== Data excerpts ==
(** * User Management API (main.py): a shallow embedding and its properties

    The service keeps its records in the module-level dictionary [users_db],
    keyed by the user's id.  Every handler of main.py is embedded below as a
    computation over that dictionary which may raise an [HTTPException]; the
    routes add what the decorators and parameter declarations of main.py
    state: the schema check of the request ([Field] and [Query] bounds, answer
    422) and the status code of a successful answer.

    Conventions of the embedding:
    - a Python [int] is a [Z]; a Python [str] is the list of its code
      points, each an [N], so [len] is [length]; the fixed messages of the
      program are kept as [string]s;
    - [str.lower] is modelled as the interpreter computes it: code point by
      code point through the lower-case table of the Unicode character
      database (version 14.0), with its two special cases, U+0130, which
      becomes two code points, and the capital sigma U+03A3, whose lower
      case depends on the letters around it;
    - the dictionary is a [gmap Z User.t]; the dict produced by [user.dict()]
      has exactly the four keys of the model and is kept as a [User.t];
      a [gmap] lists its entries by key, a Python dict by insertion, and
      no statement below depends on the order in which the values are
      listed;
    - request bodies are well-typed JSON objects: every field of the schema
      is present with a value of the declared type, and only the declared
      bounds can fail;
    - [response_model] re-validates an outgoing record against the [User]
      schema; stored records always satisfy it (the store invariant below), so
      this pass is the identity on every store the service can reach and is
      left out of the routes. *)

From Stdlib Require Import ZArith NArith String Ascii Bool List Lia.
From stdpp Require Import base option list gmap fin_maps.

Local Open Scope string_scope.
Local Open Scope Z_scope.
Local Open Scope list_scope.
Local Open Scope stdpp_scope.

(** ** Data model *)

(** A Python [str]: the sequence of its code points. *)
Abbreviation str := (list N).

(** The [str] of a literal written with characters below 256. *)
Definition text (s : string) : str :=
  N_of_ascii <$> list_ascii_of_string s.

(** [class User(BaseModel)]. *)
Module User.
Record t : Type := mk {
  id : Z;
  name : str;
  phone_no : str;
  address : str
}.
End User.

(** [class UserUpdate(BaseModel)]: each field is [Optional], default [None]. *)
Module UserUpdate.
Record t : Type := mk {
  name : option str;
  phone_no : option str;
  address : option str
}.
End UserUpdate.

(** [users_db = {}]: the type of the dictionary. *)
Abbreviation Store := (gmap Z User.t).

(** [raise HTTPException(status_code=..., detail=...)]. *)
Record HTTPException : Type := mkHTTPException {
  exc_status_code : Z;
  exc_detail : string
}.

(** What a route sends back: the JSON body and the status code. *)
Inductive Body : Type :=
| BMessage (message : string)          (* {"message": ...} *)
| BDetail (detail : string)            (* {"detail": ...} of an HTTPException *)
| BUser (user : User.t)                (* a user object *)
| BUsers (users : list User.t)         (* a list of user objects *)
| BInvalid (fields : list string).     (* the fields refused by the schema *)

Record Response : Type := mkResponse {
  status_code : Z;
  body : Body
}.

(** ** Strings: [len], [str.lower] and [in] *)

(** The case data of the Unicode character database that [str.lower]
    consults.  [lower_ranges] is the lower-case mapping of every code point
    but U+0130, in rows [(lo, count, step, target)]; a code point in no row
    is its own lower case.  [case_ignorable_ranges] holds the
    case-ignorable code points, [cased_ranges] the cased code points that
    are not case-ignorable, both as inclusive ranges. *)
Definition lower_ranges : list (N * N * N * N) :=
  [
   (65, 26, 1, 97); (192, 23, 1, 224); (216, 7, 1, 248);
   (256, 24, 2, 257); (306, 3, 2, 307); (313, 8, 2, 314);
   (330, 23, 2, 331); (376, 1, 1, 255); (377, 3, 2, 378);
   (385, 1, 1, 595); (386, 2, 2, 387); (390, 1, 1, 596);
   (391, 1, 1, 392); (393, 2, 1, 598); (395, 1, 1, 396);
   (398, 1, 1, 477); (399, 1, 1, 601); (400, 1, 1, 603);
   (401, 1, 1, 402); (403, 1, 1, 608); (404, 1, 1, 611);
   (406, 1, 1, 617); (407, 1, 1, 616); (408, 1, 1, 409);
   (412, 1, 1, 623); (413, 1, 1, 626); (415, 1, 1, 629);
   (416, 3, 2, 417); (422, 1, 1, 640); (423, 1, 1, 424);
   (425, 1, 1, 643); (428, 1, 1, 429); (430, 1, 1, 648);
   (431, 1, 1, 432); (433, 2, 1, 650); (435, 2, 2, 436);
   (439, 1, 1, 658); (440, 1, 1, 441); (444, 1, 1, 445);
   (452, 1, 1, 454); (453, 1, 1, 454); (455, 1, 1, 457);
   (456, 1, 1, 457); (458, 1, 1, 460); (459, 9, 2, 460);
   (478, 9, 2, 479); (497, 1, 1, 499); (498, 2, 2, 499);
   (502, 1, 1, 405); (503, 1, 1, 447); (504, 20, 2, 505);
   (544, 1, 1, 414); (546, 9, 2, 547); (570, 1, 1, 11365);
   (571, 1, 1, 572); (573, 1, 1, 410); (574, 1, 1, 11366);
   (577, 1, 1, 578); (579, 1, 1, 384); (580, 1, 1, 649);
   (581, 1, 1, 652); (582, 5, 2, 583); (880, 2, 2, 881);
   (886, 1, 1, 887); (895, 1, 1, 1011); (902, 1, 1, 940);
   (904, 3, 1, 941); (908, 1, 1, 972); (910, 2, 1, 973);
   (913, 17, 1, 945); (931, 9, 1, 963); (975, 1, 1, 983);
   (984, 12, 2, 985); (1012, 1, 1, 952); (1015, 1, 1, 1016);
   (1017, 1, 1, 1010); (1018, 1, 1, 1019); (1021, 3, 1, 891);
   (1024, 16, 1, 1104); (1040, 32, 1, 1072); (1120, 17, 2, 1121);
   (1162, 27, 2, 1163); (1216, 1, 1, 1231); (1217, 7, 2, 1218);
   (1232, 48, 2, 1233); (1329, 38, 1, 1377); (4256, 38, 1, 11520);
   (4295, 1, 1, 11559); (4301, 1, 1, 11565); (5024, 80, 1, 43888);
   (5104, 6, 1, 5112); (7312, 43, 1, 4304); (7357, 3, 1, 4349);
   (7680, 75, 2, 7681); (7838, 1, 1, 223); (7840, 48, 2, 7841);
   (7944, 8, 1, 7936); (7960, 6, 1, 7952); (7976, 8, 1, 7968);
   (7992, 8, 1, 7984); (8008, 6, 1, 8000); (8025, 4, 2, 8017);
   (8040, 8, 1, 8032); (8072, 8, 1, 8064); (8088, 8, 1, 8080);
   (8104, 8, 1, 8096); (8120, 2, 1, 8112); (8122, 2, 1, 8048);
   (8124, 1, 1, 8115); (8136, 4, 1, 8050); (8140, 1, 1, 8131);
   (8152, 2, 1, 8144); (8154, 2, 1, 8054); (8168, 2, 1, 8160);
   (8170, 2, 1, 8058); (8172, 1, 1, 8165); (8184, 2, 1, 8056);
   (8186, 2, 1, 8060); (8188, 1, 1, 8179); (8486, 1, 1, 969);
   (8490, 1, 1, 107); (8491, 1, 1, 229); (8498, 1, 1, 8526);
   (8544, 16, 1, 8560); (8579, 1, 1, 8580); (9398, 26, 1, 9424);
   (11264, 48, 1, 11312); (11360, 1, 1, 11361); (11362, 1, 1, 619);
   (11363, 1, 1, 7549); (11364, 1, 1, 637); (11367, 3, 2, 11368);
   (11373, 1, 1, 593); (11374, 1, 1, 625); (11375, 1, 1, 592);
   (11376, 1, 1, 594); (11378, 1, 1, 11379); (11381, 1, 1, 11382);
   (11390, 2, 1, 575); (11392, 50, 2, 11393); (11499, 2, 2, 11500);
   (11506, 1, 1, 11507); (42560, 23, 2, 42561); (42624, 14, 2, 42625);
   (42786, 7, 2, 42787); (42802, 31, 2, 42803); (42873, 2, 2, 42874);
   (42877, 1, 1, 7545); (42878, 5, 2, 42879); (42891, 1, 1, 42892);
   (42893, 1, 1, 613); (42896, 2, 2, 42897); (42902, 10, 2, 42903);
   (42922, 1, 1, 614); (42923, 1, 1, 604); (42924, 1, 1, 609);
   (42925, 1, 1, 620); (42926, 1, 1, 618); (42928, 1, 1, 670);
   (42929, 1, 1, 647); (42930, 1, 1, 669); (42931, 1, 1, 43859);
   (42932, 8, 2, 42933); (42948, 1, 1, 42900); (42949, 1, 1, 642);
   (42950, 1, 1, 7566); (42951, 2, 2, 42952); (42960, 1, 1, 42961);
   (42966, 2, 2, 42967); (42997, 1, 1, 42998); (65313, 26, 1, 65345);
   (66560, 40, 1, 66600); (66736, 36, 1, 66776); (66928, 19, 2, 66967);
   (66929, 5, 2, 66968); (66941, 7, 2, 66980); (66957, 3, 2, 66996);
   (66965, 1, 1, 67004); (68736, 51, 1, 68800); (71840, 32, 1, 71872);
   (93760, 32, 1, 93792); (125184, 34, 1, 125218)
  ]%N.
===
**Exercise prompt:** Every line from the one containing "(42925, 1, 1, 620);" through the last line of the entries should be output exactly; nothing else belongs in the reply.

**Task response:**
   (42925, 1, 1, 620); (42926, 1, 1, 618); (42928, 1, 1, 670);
   (42929, 1, 1, 647); (42930, 1, 1, 669); (42931, 1, 1, 43859);
   (42932, 8, 2, 42933); (42948, 1, 1, 42900); (42949, 1, 1, 642);
   (42950, 1, 1, 7566); (42951, 2, 2, 42952); (42960, 1, 1, 42961);
   (42966, 2, 2, 42967); (42997, 1, 1, 42998); (65313, 26, 1, 65345);
   (66560, 40, 1, 66600); (66736, 36, 1, 66776); (66928, 19, 2, 66967);
   (66929, 5, 2, 66968); (66941, 7, 2, 66980); (66957, 3, 2, 66996);
   (66965, 1, 1, 67004); (68736, 51, 1, 68800); (71840, 32, 1, 71872);
   (93760, 32, 1, 93792); (125184, 34, 1, 125218)
  ]%N.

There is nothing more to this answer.